Previously, based on the concept of bifunctional radiopharmaceuticals, we developed a highly stable (186)Re-mercaptoacetylglycylglycylglycine (MAG3) complex-conjugated bisphosphonate, [[[[(4-hydroxy-4,4-diphosphonobutyl)carbamoylmethyl]carbamoylmethyl]carbamoylmethyl]carbamoylmethanethiolate] oxorhenium(V) ((186)Re-MAG3-HBP), for the treatment of painful bone metastases. This agent showed a superior biodistribution as a bone-seeking agent in normal mice when compared with (186)Re-1-hydroxyethylidene-1,1-diphosphonate ((186)Re-HEDP). In this study, we evaluated the therapeutic effects of (186)Re-MAG3-HBP using an animal model of bone metastasis.

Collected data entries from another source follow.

(** [isConnected()]: [!!this.ws]. *)
Definition isConnected : M bool :=
  gets (fun w => bool_decide (is_Some (ws (this w)))).

(** [log(...args)]: objects are rendered with [JSON.stringify], and the
    line goes to the console only in debug mode.  The time stamp that
    leads the line is left out. *)
Definition log (args : list value) : M bool :=
  let logs :=
    map (fun arg =>
           if bool_decide (typeof arg = "object") && negb (is_null arg)
           then VString (JSON_stringify arg) else arg) args in
  d <- gets (fun w => debug (this w)) ;;
  (if d : bool then tell (ConsoleLog logs) else ret tt) ;;;
  ret true.

(** Modelled from the spec: [RealtimeEventHandler.dispatch]
    (event_handler.js is not among the sources).  It publishes [event]
    under [eventName] synchronously; the listeners it reaches are
    observers of the API, so a dispatch is one effect at the point of
    the call. *)
Definition dispatch (eventName : string) (event : value) : M bool :=
  tell (Dispatch eventName event) ;;;
  ret true.

(** [disconnect(ws)]; the argument is [None] when the call passes no
    socket.  Outside the guard the function falls off its end and
    returns [undefined]. *)
Definition disconnect (ws_arg : option handle) : M value :=
  cur <- gets (fun w => ws (this w)) ;;
  if bool_decide (ws_arg = None) || bool_decide (cur = ws_arg) then
    match cur with
    | Some h => tell (WsClose h)
    | None => ret tt
    end ;;;
    set_this (set_ws None) ;;;
    ret (VBool true)
  else ret VUndefined.

(** [receive(eventName, event)]. *)
Definition receive (eventName : value) (event : value) : M bool :=
  log [VString "received:"; eventName; event] ;;;
  dispatch ("server." +:+ to_string eventName) event ;;;
  dispatch "server.*" event ;;;
  ret true.

(** [send(eventName, data)]. *)
Definition send (eventName : string) (data : value) : M bool :=
  connected <- isConnected ;;
  if negb connected then throw (Error msg_not_connected)
  else
    let data := if truthy data then data else VObject [] in
    if negb (bool_decide (typeof data = "object")) then
      throw (Error msg_data_object)
    else
      seed <- next_random ;;
      let event :=
        VObject (spread [("event_id", VString (generateId "evt_" seed));
                         ("type", VString eventName)]
                        (own_props data)) in
      dispatch ("client." +:+ eventName) event ;;;
      dispatch "client.*" event ;;;
      log [VString "sent:"; VString eventName; event] ;;;
      cur <- gets (fun w => ws (this w)) ;;
      match cur with
      | Some h => tell (WsSend h (JSON_stringify event))
      | None => throw (TypeError "Cannot read properties of null (reading 'send')")
      end ;;;
      ret true.
(** The form parsing a server applies to such a body: split at [&], skip
    empty pieces, split each at its first [=], then turn [+] into a space and
    decode [%XX] (either case), leaving a malformed [%] as it is. *)
Definition hex_val_ci (h : ascii) : option nat :=
  let n := nat_of_ascii h in
  if (48 <=? n) && (n <=? 57) then Some (n - 48)
  else if (65 <=? n) && (n <=? 70) then Some (n - 55)
  else if (97 <=? n) && (n <=? 102) then Some (n - 87)
  else None.

Fixpoint form_decode (s : string) : string :=
  match s with
  | EmptyString => EmptyString
  | String c r =>
      if Ascii.eqb c "+" then String " " (form_decode r)
      else if Ascii.eqb c "%" then
        match r with
        | String h1 (String h2 r') =>
            match hex_val_ci h1, hex_val_ci h2 with
            | Some a, Some b => String (ascii_of_nat (a * 16 + b)) (form_decode r')
            | _, _ => String c (form_decode r)
            end
        | _ => String c (form_decode r)
        end
      else String c (form_decode r)
  end.

Fixpoint split_on (sep : ascii) (s : string) : list string :=
  match s with
  | EmptyString => [EmptyString]
  | String c r =>
      if Ascii.eqb c sep then EmptyString :: split_on sep r
      else match split_on sep r with
           | [] => [String c EmptyString]
           | x :: xs => String c x :: xs
           end
  end.

Fixpoint split_first (sep : ascii) (s : string) : string * option string :=
  match s with
  | EmptyString => (EmptyString, None)
  | String c r =>
      if Ascii.eqb c sep then (EmptyString, Some r)
      else let (a, b) := split_first sep r in (String c a, b)
  end.

Definition form_parse (body : string) : list (string * string) :=
  flat_map (fun piece =>
              if String.eqb piece "" then []
              else let (n, v) := split_first "=" piece in
                   [(form_decode n, form_decode (match v with Some x => x | None => "" end))])
           (split_on "&" body).

(** The path a request of [api] reaches. Axios' [buildFullPath] joins
    [baseURL] and a relative path with [combineURLs], and [buildURL] leaves
    the URL as it is when there are no params. The browser's URL parser
    (WHATWG URL Standard) then resolves the URL against the page, which is
    served over http or https. *)

(** [baseURL = import.meta.env.VITE_API_BASE_URL || '/api'], with the
    variable unset. *)
Definition baseURL : string := "/api".

(** [baseURL.replace(/\/?\/$/, '')]. *)
Definition strip_trailing_slashes (s : string) : string :=
  match rev (list_ascii_of_string s) with
  | "/"%char :: "/"%char :: r => string_of_list_ascii (rev r)
  | "/"%char :: r => string_of_list_ascii (rev r)
  | _ => s
  end.

(** [relativeURL.replace(/^\/+/, '')]. *)
Fixpoint strip_leading_slashes (s : string) : string :=
  match s with
  | String "/" r => strip_leading_slashes r
  | _ => s
  end.

(** Axios' [combineURLs(baseURL, relativeURL)]. *)
Definition combineURLs (base rel : string) : string :=
  if String.eqb rel "" then base
  else (strip_trailing_slashes base ++ "/" ++ strip_leading_slashes rel)%string.

(** The parser first removes leading and trailing C0 controls and spaces,
    then every tab, line feed and carriage return. *)
Definition c0_or_space (c : ascii) : bool := nat_of_ascii c <=? 32.

Fixpoint trim_start (s : string) : string :=
  match s with
  | EmptyString => EmptyString
  | String c r => if c0_or_space c then trim_start r else s
  end.

Fixpoint trim_end (s : string) : string :=
  match s with
  | EmptyString => EmptyString
  | String c r =>
      let r' := trim_end r in
      if String.eqb r' "" && c0_or_space c then EmptyString else String c r'
  end.

Definition tab_or_newline (c : ascii) : bool :=
  Ascii.eqb c "009" || Ascii.eqb c "010" || Ascii.eqb c "013".

Fixpoint remove_tab_newline (s : string) : string :=
  match s with
  | EmptyString => EmptyString
  | String c r =>
      if tab_or_newline c then remove_tab_newline r
      else String c (remove_tab_newline r)
  end.

(** In the path of an http(s) URL, [\] ends a segment as [/] does. *)
Fixpoint backslash_to_slash (s : string) : string :=
  match s with
  | EmptyString => EmptyString
  | String c r =>
      String (if Ascii.eqb c "\" then "/"%char else c) (backslash_to_slash r)
  end.

(** The path percent-encode set: C0 controls, bytes above [~], space,
    the double quote, [#], [<], [>], [?], the backquote, [{] and [}]. *)
Definition path_percent_encode_set (c : ascii) : bool :=
  let n := nat_of_ascii c in
  (n <? 32) || (126 <? n)
  || existsb (Ascii.eqb c) [" "; "034"; "#"; "<"; ">"; "?"; "096"; "{"; "}"]%char.

Fixpoint path_encode (s : string) : string :=
  match s with
  | EmptyString => EmptyString
  | String c r =>
      if path_percent_encode_set c then
        let n := nat_of_ascii c in
        String "%" (String (hex_digit (n / 16)) (String (hex_digit (n mod 16))
          (path_encode r)))
      else String c (path_encode r)
  end.

(** Single-dot and double-dot path segments: [.] and [..], with any dot
    written as [%2e], ASCII case-insensitively. *)
Definition is_single_dot (s : string) : bool :=
  existsb (String.eqb s) ["."; "%2e"; "%2E"].

Definition is_double_dot (s : string) : bool :=
  existsb (String.eqb s)
    [".."; ".%2e"; ".%2E"; "%2e."; "%2E."; "%2e%2e"; "%2e%2E"; "%2E%2e"; "%2E%2E"].

(** The path state: [acc] is the path so far, last segment first. A
    double-dot segment removes the last segment; a dot segment is dropped;
    either, when it ends the path, leaves an empty last segment. *)
Fixpoint resolve_dots (acc : list string) (segs : list string) : list string :=
  match segs with
  | [] => rev acc
  | seg :: rest =>
      let last := match rest with [] => true | _ :: _ => false end in
      let acc' :=
        if is_double_dot seg then (if last then [""] else []) ++ tl acc
        else if is_single_dot seg then (if last then [""] else []) ++ acc
        else seg :: acc in
      resolve_dots acc' rest
  end.

Fixpoint path_serialize (p : list string) : string :=
  match p with
  | [] => ""
  | seg :: r => ("/" ++ seg ++ path_serialize r)%string
  end.

(** The path requested for [url]: the path ends at the first [?] or [#].
    Only a path-absolute URL ([/] followed by neither [/] nor [\]) is
    modelled; any other gives [None]. *)
Definition request_path (url : string) : option string :=
  let u := remove_tab_newline (trim_end (trim_start url)) in
  let p := backslash_to_slash (fst (split_first "?" (fst (split_first "#" u)))) in
  match p with
  | String "/" (String "/" _) => None
  | String "/" r =>
      Some (path_serialize (resolve_dots [] (map path_encode (split_on "/" r))))
  | _ => None
  end.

Methods: The model was prepared by injecting syngeneic MRMT-1 mammary tumor cells into the left tibia of female Sprague-Dawley rats. (186)Re-MAG3-HBP (55.5, 111, or 222 MBq/kg) or (186)Re-HEDP (55.5 MBq/kg) was then administered intravenously 21 d later. To evaluate the therapeutic effects and side effects, tumor size and peripheral blood cell counts were determined. Palliation of bone pain was evaluated by a von Frey filament test.
Results: In the rats treated with (186)Re-HEDP, tumor growth was comparable with that in untreated rats. In contrast, when (186)Re-MAG3-HBP was administered, tumor growth was significantly inhibited. Allodynia induced by bone metastasis was attenuated by treatment with (186)Re-MAG3-HBP or (186)Re-HEDP, but (186)Re-MAG3-HBP tended to be more effective.
Conclusion: These results indicate that (186)Re-MAG3-HBP could be useful as a therapeutic agent for the palliation of metastatic bone pain.